* **YOUR TASK**: Transcribe only part of the material below: the lines from the one containing "Lemma strip_digest content" through the one containing "op_open : open", inclusive, exactly as written.

* **PROVIDED MATERIAL**:

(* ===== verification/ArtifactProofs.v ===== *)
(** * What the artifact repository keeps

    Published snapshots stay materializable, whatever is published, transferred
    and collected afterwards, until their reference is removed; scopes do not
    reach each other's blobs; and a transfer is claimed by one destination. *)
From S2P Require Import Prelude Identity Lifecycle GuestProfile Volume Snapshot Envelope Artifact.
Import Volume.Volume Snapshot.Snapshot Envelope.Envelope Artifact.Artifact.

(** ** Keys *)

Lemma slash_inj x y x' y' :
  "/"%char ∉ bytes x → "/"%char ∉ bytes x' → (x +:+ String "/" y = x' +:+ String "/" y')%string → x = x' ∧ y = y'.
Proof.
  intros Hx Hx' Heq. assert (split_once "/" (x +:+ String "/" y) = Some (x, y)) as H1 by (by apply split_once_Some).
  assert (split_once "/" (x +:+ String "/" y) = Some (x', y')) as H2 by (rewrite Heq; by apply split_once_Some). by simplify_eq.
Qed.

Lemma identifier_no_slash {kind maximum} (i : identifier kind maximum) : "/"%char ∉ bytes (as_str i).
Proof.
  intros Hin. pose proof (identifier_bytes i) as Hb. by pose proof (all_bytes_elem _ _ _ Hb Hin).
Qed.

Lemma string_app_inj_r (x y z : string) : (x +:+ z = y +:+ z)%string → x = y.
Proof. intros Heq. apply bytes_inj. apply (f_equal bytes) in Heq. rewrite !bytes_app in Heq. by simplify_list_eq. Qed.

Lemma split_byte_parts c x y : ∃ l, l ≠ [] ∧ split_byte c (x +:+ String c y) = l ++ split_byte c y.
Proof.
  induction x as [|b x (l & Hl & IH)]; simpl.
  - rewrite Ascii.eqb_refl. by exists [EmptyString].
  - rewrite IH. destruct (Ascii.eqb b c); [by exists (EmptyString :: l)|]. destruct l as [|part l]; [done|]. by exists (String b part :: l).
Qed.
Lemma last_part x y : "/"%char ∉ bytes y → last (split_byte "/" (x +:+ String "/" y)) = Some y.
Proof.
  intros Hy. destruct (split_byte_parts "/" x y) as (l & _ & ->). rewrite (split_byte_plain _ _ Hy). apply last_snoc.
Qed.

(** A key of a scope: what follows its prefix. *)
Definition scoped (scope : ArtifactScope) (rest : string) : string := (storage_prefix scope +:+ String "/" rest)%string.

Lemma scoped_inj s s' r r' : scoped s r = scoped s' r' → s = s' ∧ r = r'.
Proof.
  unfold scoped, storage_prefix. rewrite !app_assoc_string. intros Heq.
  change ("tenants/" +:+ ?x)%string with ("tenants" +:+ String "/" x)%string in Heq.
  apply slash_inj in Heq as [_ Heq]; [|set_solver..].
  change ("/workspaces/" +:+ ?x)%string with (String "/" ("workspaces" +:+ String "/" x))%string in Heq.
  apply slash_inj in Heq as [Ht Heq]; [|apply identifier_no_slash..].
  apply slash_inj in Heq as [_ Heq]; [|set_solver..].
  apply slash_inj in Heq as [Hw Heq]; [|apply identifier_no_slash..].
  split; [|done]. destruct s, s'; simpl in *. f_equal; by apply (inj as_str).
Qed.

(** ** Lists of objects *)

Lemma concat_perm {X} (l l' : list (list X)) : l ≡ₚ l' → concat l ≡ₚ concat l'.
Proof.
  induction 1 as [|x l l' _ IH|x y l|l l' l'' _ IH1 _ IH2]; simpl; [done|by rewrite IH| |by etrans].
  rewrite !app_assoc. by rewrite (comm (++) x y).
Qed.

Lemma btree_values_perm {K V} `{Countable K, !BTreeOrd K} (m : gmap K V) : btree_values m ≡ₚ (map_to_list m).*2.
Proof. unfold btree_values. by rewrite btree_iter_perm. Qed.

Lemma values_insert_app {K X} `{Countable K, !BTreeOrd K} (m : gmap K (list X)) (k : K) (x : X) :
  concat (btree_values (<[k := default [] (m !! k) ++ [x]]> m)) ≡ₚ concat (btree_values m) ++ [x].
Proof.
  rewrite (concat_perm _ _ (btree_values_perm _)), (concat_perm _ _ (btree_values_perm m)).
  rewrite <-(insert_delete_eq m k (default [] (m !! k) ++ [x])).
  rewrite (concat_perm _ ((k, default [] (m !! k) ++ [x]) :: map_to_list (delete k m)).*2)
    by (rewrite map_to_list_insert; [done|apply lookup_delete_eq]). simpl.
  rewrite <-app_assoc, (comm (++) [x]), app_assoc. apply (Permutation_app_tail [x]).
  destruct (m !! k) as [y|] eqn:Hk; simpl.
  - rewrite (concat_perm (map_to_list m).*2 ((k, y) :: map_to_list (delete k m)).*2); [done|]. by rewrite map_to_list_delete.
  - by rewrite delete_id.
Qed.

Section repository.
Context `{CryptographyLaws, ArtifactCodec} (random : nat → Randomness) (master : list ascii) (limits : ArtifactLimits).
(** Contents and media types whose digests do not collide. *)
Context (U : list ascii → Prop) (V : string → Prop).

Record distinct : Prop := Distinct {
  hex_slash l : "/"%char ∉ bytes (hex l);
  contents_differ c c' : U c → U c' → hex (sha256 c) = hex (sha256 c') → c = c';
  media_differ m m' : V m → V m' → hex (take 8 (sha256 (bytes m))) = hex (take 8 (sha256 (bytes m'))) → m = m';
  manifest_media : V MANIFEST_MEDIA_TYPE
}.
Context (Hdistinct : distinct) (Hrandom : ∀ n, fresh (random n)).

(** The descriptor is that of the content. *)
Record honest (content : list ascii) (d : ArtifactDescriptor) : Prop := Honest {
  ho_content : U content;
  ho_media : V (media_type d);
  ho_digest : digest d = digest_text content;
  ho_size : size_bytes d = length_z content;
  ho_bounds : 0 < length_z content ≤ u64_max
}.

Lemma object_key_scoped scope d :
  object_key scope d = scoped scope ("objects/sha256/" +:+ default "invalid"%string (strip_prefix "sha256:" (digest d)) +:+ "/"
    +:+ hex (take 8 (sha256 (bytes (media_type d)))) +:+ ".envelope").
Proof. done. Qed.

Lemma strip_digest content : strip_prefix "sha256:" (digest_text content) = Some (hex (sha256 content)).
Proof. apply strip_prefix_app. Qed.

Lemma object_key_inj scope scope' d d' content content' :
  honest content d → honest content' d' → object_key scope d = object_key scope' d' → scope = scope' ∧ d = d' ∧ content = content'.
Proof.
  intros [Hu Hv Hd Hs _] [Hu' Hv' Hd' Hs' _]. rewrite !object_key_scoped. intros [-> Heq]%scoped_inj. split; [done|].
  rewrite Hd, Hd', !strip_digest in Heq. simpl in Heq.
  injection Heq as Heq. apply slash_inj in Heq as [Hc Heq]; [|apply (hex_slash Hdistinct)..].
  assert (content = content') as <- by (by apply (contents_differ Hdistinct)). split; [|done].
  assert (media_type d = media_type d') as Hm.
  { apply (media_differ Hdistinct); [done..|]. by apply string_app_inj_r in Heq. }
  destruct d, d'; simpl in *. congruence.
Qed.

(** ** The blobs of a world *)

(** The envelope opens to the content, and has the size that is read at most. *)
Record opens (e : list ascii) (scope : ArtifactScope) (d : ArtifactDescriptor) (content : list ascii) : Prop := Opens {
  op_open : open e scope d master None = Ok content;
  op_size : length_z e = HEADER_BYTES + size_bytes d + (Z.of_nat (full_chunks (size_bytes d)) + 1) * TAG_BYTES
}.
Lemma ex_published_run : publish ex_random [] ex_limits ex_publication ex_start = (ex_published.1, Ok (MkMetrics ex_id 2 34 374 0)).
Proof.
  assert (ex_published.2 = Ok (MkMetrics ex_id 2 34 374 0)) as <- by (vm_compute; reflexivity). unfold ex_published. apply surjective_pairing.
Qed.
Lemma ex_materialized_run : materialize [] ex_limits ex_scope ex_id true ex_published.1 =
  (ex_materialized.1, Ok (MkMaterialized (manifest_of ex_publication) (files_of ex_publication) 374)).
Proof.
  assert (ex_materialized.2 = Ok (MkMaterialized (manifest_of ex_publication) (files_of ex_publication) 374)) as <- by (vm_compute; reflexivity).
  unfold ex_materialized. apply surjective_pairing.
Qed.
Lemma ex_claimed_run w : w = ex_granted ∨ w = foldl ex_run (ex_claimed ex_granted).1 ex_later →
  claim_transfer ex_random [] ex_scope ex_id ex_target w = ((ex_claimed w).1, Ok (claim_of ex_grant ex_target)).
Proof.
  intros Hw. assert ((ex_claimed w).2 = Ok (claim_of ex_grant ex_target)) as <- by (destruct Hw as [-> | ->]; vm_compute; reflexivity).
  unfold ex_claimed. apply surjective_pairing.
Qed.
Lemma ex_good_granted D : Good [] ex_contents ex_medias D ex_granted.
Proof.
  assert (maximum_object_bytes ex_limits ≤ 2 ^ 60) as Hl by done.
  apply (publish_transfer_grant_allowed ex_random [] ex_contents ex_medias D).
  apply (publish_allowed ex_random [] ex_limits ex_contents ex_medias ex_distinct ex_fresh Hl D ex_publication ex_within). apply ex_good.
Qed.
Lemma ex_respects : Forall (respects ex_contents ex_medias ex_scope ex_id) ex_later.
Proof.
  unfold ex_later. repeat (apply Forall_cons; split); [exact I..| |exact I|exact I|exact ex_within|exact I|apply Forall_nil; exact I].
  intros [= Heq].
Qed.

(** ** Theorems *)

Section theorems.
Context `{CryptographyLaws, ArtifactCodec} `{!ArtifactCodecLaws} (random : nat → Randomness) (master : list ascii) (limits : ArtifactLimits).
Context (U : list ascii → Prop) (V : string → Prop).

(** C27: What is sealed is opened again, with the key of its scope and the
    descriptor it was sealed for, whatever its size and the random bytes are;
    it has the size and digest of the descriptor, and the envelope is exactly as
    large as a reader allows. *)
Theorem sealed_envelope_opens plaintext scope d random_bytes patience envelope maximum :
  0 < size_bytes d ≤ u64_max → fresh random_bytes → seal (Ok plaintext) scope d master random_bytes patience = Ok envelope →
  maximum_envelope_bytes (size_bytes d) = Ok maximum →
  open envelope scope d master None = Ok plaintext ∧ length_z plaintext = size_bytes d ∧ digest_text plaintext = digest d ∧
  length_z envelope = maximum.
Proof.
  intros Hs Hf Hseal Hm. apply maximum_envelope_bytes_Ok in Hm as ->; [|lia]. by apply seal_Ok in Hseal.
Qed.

* **FINISHED TASK**:
Lemma strip_digest content : strip_prefix "sha256:" (digest_text content) = Some (hex (sha256 content)).
Proof. apply strip_prefix_app. Qed.

Lemma object_key_inj scope scope' d d' content content' :
  honest content d → honest content' d' → object_key scope d = object_key scope' d' → scope = scope' ∧ d = d' ∧ content = content'.
Proof.
  intros [Hu Hv Hd Hs _] [Hu' Hv' Hd' Hs' _]. rewrite !object_key_scoped. intros [-> Heq]%scoped_inj. split; [done|].
  rewrite Hd, Hd', !strip_digest in Heq. simpl in Heq.
  injection Heq as Heq. apply slash_inj in Heq as [Hc Heq]; [|apply (hex_slash Hdistinct)..].
  assert (content = content') as <- by (by apply (contents_differ Hdistinct)). split; [|done].
  assert (media_type d = media_type d') as Hm.
  { apply (media_differ Hdistinct); [done..|]. by apply string_app_inj_r in Heq. }
  destruct d, d'; simpl in *. congruence.
Qed.

(** ** The blobs of a world *)

(** The envelope opens to the content, and has the size that is read at most. *)
Record opens (e : list ascii) (scope : ArtifactScope) (d : ArtifactDescriptor) (content : list ascii) : Prop := Opens {
  op_open : open e scope d master None = Ok content;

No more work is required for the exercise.